Оказывается, там, на стройке, работал студенческий отряд. И вот уже на прощальном вечере в школе, которую выстроили студенты, Сережка и увидел ее. Трое ребят играли в углу большой комнаты — саксофон, гитара и ударник. Можно представить, что это была за музыка, но все веселились и плясали не переставая. Когда весело, всякая музыка — музыка. И вот…
Сережка, видно, так часто перебирал в памяти этот вечер, что когда он рассказывал, я видел все воочию. Словно это происходило со мной. Я сразу представил себе ту девчонку… Она танцевала одна. Перед ней кто-нибудь крутился, вокруг невесть что творилось, а она — одна, сама по себе, ушла в глубь себя. Танцует, и все в ней такое милое, все жизнь, сила, чистота необъяснимая…
Я понимал Сережку. Я ведь тоже мечтал о такой. Чтобы она была самая первая красавица, и самая первая умница, и самая нежная и добрая… и чтобы она была совсем одна, ничья, чтобы она ни от кого не зависела.
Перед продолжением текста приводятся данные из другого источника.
Lemma Rhandle_01_regular (p : R) : 0 < p < 1 -> Rhandle_01 p = p.
Proof.
  intros Hp. unfold Rhandle_01.
  destruct (Req_dec_T p 0); [lra|]. destruct (Req_dec_T p 1); [lra|].
  reflexivity.
Qed.

(** The variance under the square root of the denominator. *)
Lemma wc_variance_pos (m : nat) (p : R) :
  (0 < m)%nat -> 0 <= p <= 1 ->
  0 < Rhandle_01 p * (1 - Rhandle_01 p) * INR m.
Proof.
  intros Hm Hp. pose proof (Rhandle_01_range p Hp).
  pose proof (lt_0_INR m Hm).
  apply Rmult_lt_0_compat; [apply Rmult_lt_0_compat|]; lra.
Qed.

Lemma wc_denominator_Fins (m : nat) (ps : list R) :
  (0 < m)%nat ->
  Forall (fun p => 0 <= p <= 1) ps ->
  wc_denominator m (Fins ps)
  = Fins (map (fun p => sqrt (Rhandle_01 p * (1 - Rhandle_01 p) * INR m)) ps).
Proof.
  intros Hm Hps. unfold wc_denominator, Fins. rewrite !map_map.
  apply map_ext_in. intros p Hin. rewrite Forall_forall in Hps.
  pose proof (wc_variance_pos m p Hm (Hps p Hin)).
  rewrite handle_01_Fin. cbn [fsub fmul]. apply fsqrt_Fin. lra.
Qed.

Lemma map2_div_minus (d : R -> R) (xs ps : list R) :
  map2 Rdiv (map2 Rminus xs ps) (map d ps)
  = map2 (fun x p => (x - p) / d p) xs ps.
Proof.
  revert ps. induction xs as [|x xs IH]; intros [|p ps]; try reflexivity.
  cbn [map map2]. now rewrite IH.
Qed.

Lemma wc_row (adj : matrix) (ps : list R) (i : nat) (xs : list R) :
  (0 < shape1 adj)%nat ->
  Forall (fun p => 0 <= p <= 1) ps ->
  nth_error (toarray adj) i = Some (Fins xs) ->
  nth_error (toarray (wc_transform adj (Fins ps))) i
  = Some (Fins (map2 (fun x p =>
                        (x - p)
                        / sqrt (Rhandle_01 p * (1 - Rhandle_01 p)
                                * INR (shape1 adj)))
                     xs ps)).
Proof.
  intros Hm Hps Hi. unfold wc_transform. cbn [toarray].
  rewrite nth_error_map, Hi. cbn [option_map]. f_equal.
  rewrite (wc_denominator_Fins _ ps Hm Hps).
  rewrite (map2_Fins fsub Rminus) by reflexivity.
  rewrite (map2_Fins fdiv Rdiv).
  - now rewrite map2_div_minus.
  - intros x d Hd. apply in_map_iff in Hd. destruct Hd as [p [<- Hin]].
    rewrite Forall_forall in Hps.
    pose proof (wc_variance_pos _ p Hm (Hps p Hin)) as Hv.
    apply fdiv_Fin. apply sqrt_lt_R0 in Hv. lra.
Qed.
(** X17. After a successful [signup], [login] with the same email and
    password succeeds and finds the account just created, whether the user
    has logged out in between or not: either way the resulting state is the
    one [signup] left, whose current user is that account. *)
Theorem signup_then_login
    (rnd : nat -> string) (name email pass : string) (st : Auth) (k : nat) :
  ok (fst (fst (signup rnd name email pass st k))) = true ->
  login email pass (snd (fst (signup rnd name email pass st k)))
  = (mkOutcome true None, snd (fst (signup rnd name email pass st k))) /\
  login email pass (logout (snd (fst (signup rnd name email pass st k))))
  = (mkOutcome true None, snd (fst (signup rnd name email pass st k))) /\
  option_map User.email (currentUser (snd (fst (signup rnd name email pass st k))))
  = Some email.
Proof.
  unfold signup.
  destruct (existsb (fun u => User.email u =? email) (users st)) eqn:E; [discriminate|].
  intros _. unfold bind, ret, login, logout.
  cbn [fst snd users currentUser option_map User.email].
  rewrite find_app_none; [repeat split| |].
  - intros y Hy. destruct (String.eqb_spec (User.email y) email) as [He|]; [|reflexivity].
    exfalso. assert (H : existsb (fun u => User.email u =? email) (users st) = true).
    { apply existsb_exists. exists y. split; [exact Hy | now apply String.eqb_eq]. }
    congruence.
  - cbn. now rewrite !String.eqb_refl.
Qed.

Lemma signup_then_login_witness :
  login "dana@example.com" "secret"
    (snd (fst (signup demo_rnd "Dana" "dana@example.com" "secret" seed_auth 0)))
  = (mkOutcome true None,
     snd (fst (signup demo_rnd "Dana" "dana@example.com" "secret" seed_auth 0))) /\
  login "dana@example.com" "secret"
    (logout (snd (fst (signup demo_rnd "Dana" "dana@example.com" "secret" seed_auth 0))))
  = (mkOutcome true None,
     snd (fst (signup demo_rnd "Dana" "dana@example.com" "secret" seed_auth 0))) /\
  option_map User.email
    (currentUser (snd (fst (signup demo_rnd "Dana" "dana@example.com" "secret" seed_auth 0))))
  = Some "dana@example.com".
Proof. apply signup_then_login. reflexivity. Defined.

(** X18. [login] succeeds exactly when a stored account has the given email
    and password; the account it makes current is a stored one with that email
    and password.  A failed login leaves the state as it is, and no login
    changes the stored accounts. *)
Theorem login_sound (email pass : string) (st : Auth) :
  let r := login email pass st in
  (ok (fst r) = true <->
   exists u, In u (users st) /\ User.email u = email /\ User.pass u = pass) /\
  (ok (fst r) = true ->
   exists u, currentUser (snd r) = Some u /\ In u (users st) /\
             User.email u = email /\ User.pass u = pass) /\
  (ok (fst r) = false -> snd r = st) /\
  users (snd r) = users st.
Proof.
  cbn zeta. unfold login.
  destruct (find _ (users st)) as [u|] eqn:E.
  - apply find_some in E. destruct E as [Hin Hc].
    apply andb_true_iff in Hc. destruct Hc as [He Hp].
    apply String.eqb_eq in He, Hp. cbn.
    repeat split; eauto; discriminate.
  - cbn. repeat split; try discriminate.
    intros [u (Hin & He & Hp)].
    pose proof (find_none _ _ E u Hin) as Hc. cbn in Hc.
    rewrite He, Hp, !String.eqb_refl in Hc. discriminate.
Qed.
Видеть не могу, когда девчонка от кого-то зависит.
Сережка говорил, что она была не просто красивой — красавицей, и стройная, и крепкая, и нежная. Но она была сама по себе… Все ловили ее взгляд, все улыбались ей, а она смотрит — будто никого не видит, и ни одному взгляду не ответит, ни одной улыбке не улыбнется, слушает, что у нее там, в ее душе.
— И тебе не улыбнулась? — спросил я.
— Мне? А кто я? Музыканты утомились, все разбрелись. Мне бы подойти к ней, а я не могу. Сижу и смотрю на нее, смотрю как завороженный, — говорил Сережка.
— А дальше что было? — спросил я.
Сережка ответил не сразу.
— Я не ложился в ту ночь, я все время был там, даже когда все разошлись и она исчезла куда-то. Она позже всех оставалась. Гитарист был, она, еще трое или четверо и я. Мы пели, и она тоже пела тихонько, я смотрел на нее, смотрел — потом она куда-то исчезла. Вышла и не вернулась. И все разошлись. Утром они уезжали. Подали машину. Она вышла с рюкзаком. Их никто не провожал. Я один стоял и смотрел на нее. И уже когда машины совсем было отправились, она вдруг повернулась ко мне и улыбнулась. Потом выпрыгнула, подбежала ко мне, руку протянула, прощаясь, и в глаза заглянула. Что я увидел в ее глазах, Саня, это передать невозможно. И вот за эту улыбку, за этот взгляд, за это мгновение, за это счастье я не знаю что готов отдать… Машина тронулась, парни застучали кулаками по крыше кабины, чтобы водитель остановил, звали ее. Она оглянулась, еще на меня посмотрела, догнала машину. Я побежал следом, но было поздно. И с тех пор… — Но тут Сережка махнул рукой, опустил голову и сразу сник, смолк, и долго не мог я добиться от него ни слова.
— Я только знаю, что она в Москве, — сказал он. — Я все время о ней думаю, и день и ночь.